Workers who reported withdrawing money from a digital savings account (mobile wallet or bank account) in a month, were more likely to be food secure during that month than workers who only withdrew money from a cash account (savings kept at home) in a given month. Workers who did not withdraw money at all could be facing one of two situations: 1) unable to withdraw money because they did not have any; 2) not needing to withdraw money because they had cash on hand. The data suggest that, on balance, the former situation prevailed.

Looking more closely at the data on savings, we found that workers who had experience with digital accounts were far more likely to withdraw money from such a digital account in months when they were food secure than other workers.[1] This suggests that workers with these types of account were using their savings to cover their living expenses.

All of this suggests that workers who had an account pre-COVID were better prepared to use the account to manage their money when the pandemic hit, enabling them to bounce back more quickly.

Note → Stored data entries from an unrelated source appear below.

(** One loaded chunk: positions [start] up to [start + cc]. *)
Lemma SearchLoaded_spec start cc s (Q : Z * Z -> NS -> Prop) :
  sized e s -> suffix_loaded s -> chunk_loaded (row_tok c r) start (cc + n - 1) s ->
  0 <= start -> 0 < cc <= SAFE_CHUNK -> start + cc + n <= total ->
  (forall s', steps [maskBuf] s s' ->
     Q (code (match find (occurs c r n) (zrange start (start + cc)) with Some p => Some (p, n) | None => None end)) s') ->
  wp (SearchLoaded n (maxN - n) (row_tok c r (total - n)) start cc (cc + n - 1) (-1, 0)) Q s.
Proof.
  intros Hl Hs Ht Hst Hcc Hend HQ. pose proof total_bound'. pose proof chunk_buffer. destruct (nbuf_sizes e He) as (_ & _ & _ & B4 & _).
  unfold SearchLoaded, SAFE_CHUNK in *. cbv zeta. cbn [Z.gtb Z.compare Pos.compare Pos.compare_cont].
  rewrite !(u32_id cc), !(u32_id (cc + n - 1)), !(u32_id (cc + 63)), !(u32_id (cc + n - 1 + 63)) by (unfold fits_u32; lia).
  rewrite (quot_nonneg_div (cc + 63) 64), (quot_nonneg_div (cc + n - 1 + 63) 64) by lia.
  set (m := if (if (cc + 63) / 64 * 64 >? 8192 then 8192 else (cc + 63) / 64 * 64) >? cc + n - 1 then (cc + n - 1 + 63) / 64 * 64
            else if (cc + 63) / 64 * 64 >? 8192 then 8192 else (cc + 63) / 64 * 64).
  assert (64 <= m <= 8192 /\ m mod 64 = 0) as [Hm Hm64].
  { subst m. clear - Hcc Hn. destruct ((cc + 63) / 64 * 64 >? 8192) eqn:E1; bool_prop.
    - destruct (8192 >? cc + n - 1) eqn:E2; bool_prop; zlia.
    - destruct ((cc + 63) / 64 * 64 >? cc + n - 1) eqn:E2; bool_prop; zlia. }
  clearbody m. rewrite find_shift in HQ. clear B4.
  apply (wp_find_step (fun s' => steps [maskBuf] s s') (fun p => occurs c r n (start + p)) (fun p => (start + p, n))); [lia|lia|apply steps_refl| |].
  2: { intros s' K. specialize (HQ s' K). by destruct (find _ _). }
  intros off s1 Ho Hmod K1. pose proof (sized_steps _ _ _ _ _ K1 Hl) as Hl1. destruct (nbuf_sizes e He) as (_ & _ & _ & B4 & _).
  assert (off mod 64 = 0) as Ho64.
  { apply Z.mod_divide in Hmod as [a ->]; [|lia]. apply Z.mod_divide in Hm64 as [b ->]; [|lia]. rewrite Z.mul_assoc. by apply Z.mod_mul. }
  unwrap. set (el := if cc - off >=? m then m else cc - off).
  assert (el = Z.min m (cc - off)) as Hel by (subst el; destruct (_ >=? _) eqn:E; bool_prop; lia). clearbody el.
  rewrite <- Hel. rewrite (u32_id (el + 63)), (quot_nonneg_div (el + 63) 64) by (unfold fits_u32; lia).
  assert (el <= (el + 63) / 64 * 64 <= 8192 /\ off + (el + 63) / 64 * 64 <= 32768) as [Hal1 Hal2] by (clear - Hel Ho64 Hm64 Hm Ho Hcc; zlia).
  apply wp_bind, (wp_Compare e idx); [by apply Z.mod_mul|rewrite Hl1, B4; lia|lia|rewrite Hl1; lia|done|]. intros s2 K2 V2.
  assert (steps [maskBuf] s s2) as K3 by (by eapply steps_trans). pose proof (sized_steps _ _ _ _ _ K3 Hl) as Hl2.
  assert (suffix_loaded s2) as Hs2 by (eapply suffix_steps; [exact K3|set_solver|done]).
  assert (chunk_loaded (row_tok c r) start (cc + n - 1) s2) as Ht2.
  { intros j Hj. rewrite (steps_same _ _ _ _ _ tokenTileBuf K3) by set_solver. by apply Ht. }
  apply wp_bind, (wp_find (fun s' => s' = s2) (fun p => occurs c r n (start + (off + p))) (fun p => (start + (off + p), n))); [done| |].
  - intros p s' Hp ->. apply wp_bind, wp_GetValue; [cbn; rewrite Hl2, B4, Z.shiftr_div_pow2 by done; change (2 ^ 3) with 8; zlia|].
    cbn [nbuf lget]. rewrite V2 by lia. rewrite (steps_same _ _ _ _ _ tokenTileBuf K1) by set_solver. rewrite Ht by lia.
    rewrite occurs_cons by lia. replace (start + (off + p)) with (start + off + p) by lia.
    destruct (_ =? _); [|done]. unwrap. cbn [andb]. apply wp_bind, (MatchLoaded_spec start (cc + n - 1)); [done|done|done|lia|lia|unfold SAFE_CHUNK; lia|].
    replace (start + (off + p)) with (start + off + p) by lia. by destruct (forallb _ _).
  - intros s' ->. rewrite find_shift. destruct (find (fun p => occurs c r n (start + (off + p))) (zrange 0 el)) as [x|] eqn:Hf; cbn [fst].
    + apply find_zrange_some in Hf as [Hx _]. rewrite (proj2 (Z.geb_le _ _)) by lia. by apply wp_ret.
    + by apply wp_ret.
Qed.

Lemma SearchChunks_spec s (Q : Z * Z -> NS -> Prop) :
  sized e s -> suffix_loaded s -> row_is (row_tok c r) s -> n < total ->
  (forall s', steps [tokenTileBuf; maskBuf] s s' -> Q (code (shortest_step c r None n)) s') ->
  wp (SearchChunks e (q * M) total n (-1, 0)) Q s.
Proof.
  intros Hl Hs Hrow Hnt HQ. pose proof total_bound'. destruct (nbuf_sizes e He) as (_ & _ & B3 & _).
  unfold SearchChunks. rewrite (m_max e He). unwrap. cbv zeta.
  apply wp_bind, wp_GetValue; [cbn; rewrite Hl, B3; lia|]. cbn [nbuf lget]. rewrite Hs by lia.
  replace (total - maxN + (maxN - n)) with (total - n) by lia.
  apply (wp_find_step (fun s' => steps [tokenTileBuf; maskBuf] s s') (occurs c r n) (fun p => (p, n)));
    [unfold SAFE_CHUNK; lia|lia|apply steps_refl| |].
  2: { intros s' K. specialize (HQ s' K). unfold shortest_step, first, first_at in HQ. by destruct (find _ _). }
  intros start s1 Hst _ K1. rewrite (u32_id (start + SAFE_CHUNK)) by (unfold fits_u32, SAFE_CHUNK; lia). unwrap.
  assert ((if start + SAFE_CHUNK <=? total - n then SAFE_CHUNK else total - n - start) = Z.min SAFE_CHUNK (total - n - start)) as ->
    by (unfold SAFE_CHUNK; destruct (_ <=? _) eqn:E; bool_prop; lia).
  set (cc := Z.min SAFE_CHUNK (total - n - start)). assert (0 < cc <= 32768 /\ start + cc + n <= total) as [Hcc Hend] by (subst cc; unfold SAFE_CHUNK; lia).
  rewrite (i32_id (cc + (n - 1))), (i32_id (start + (cc + (n - 1)))) by (unfold fits_i32; lia).
  assert ((if start + (cc + (n - 1)) >? total then total - start else cc + (n - 1)) = cc + n - 1) as ->
    by (destruct (_ >? _) eqn:E; bool_prop; lia).
  apply wp_bind, (LoadGm_spec (row_tok c r)); [by eapply sized_steps|by eapply row_is_steps|lia|unfold SAFE_CHUNK; lia|lia|]. intros s2 K2 L2.
  assert (steps [tokenTileBuf; maskBuf] s s2) as K3 by (eapply steps_trans; [exact K1|]; eapply steps_mono; [|exact K2]; set_solver).
  apply wp_bind, SearchLoaded_spec; [by eapply sized_steps|eapply suffix_steps; [exact K3|set_solver|done]|done|lia|done|done|].
  intros s3 K4. assert (steps [tokenTileBuf; maskBuf] s s3) as K5 by (eapply steps_trans; [exact K3|]; eapply steps_mono; [|exact K4]; set_solver).
  destruct (find (occurs c r n) _) as [x|] eqn:Hf; cbn [code fst].
  - apply find_zrange_some in Hf as [Hx _]. rewrite (proj2 (Z.geb_le _ _)) by lia. by apply wp_ret.
  - by apply wp_ret.
Qed.
End Search.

[1] It is possible for a worker to report withdrawing money from a digital account even if they do not report having such an account. There may be someone else in their household who has an account that the worker used. But the numbers are very small.

    The data for the analysis presented here came from a subset of 732 workers in April 2020 and a subset of 1,269 workers from May 2020 onwards. These workers are employed in factories spread across the five main industrial areas of Bangladesh (Chittagong, Dhaka City, Gazipur, Narayanganj, and Savar). Just over three-quarters of the working respondents are women, roughly representative of workers in the sector as a whole.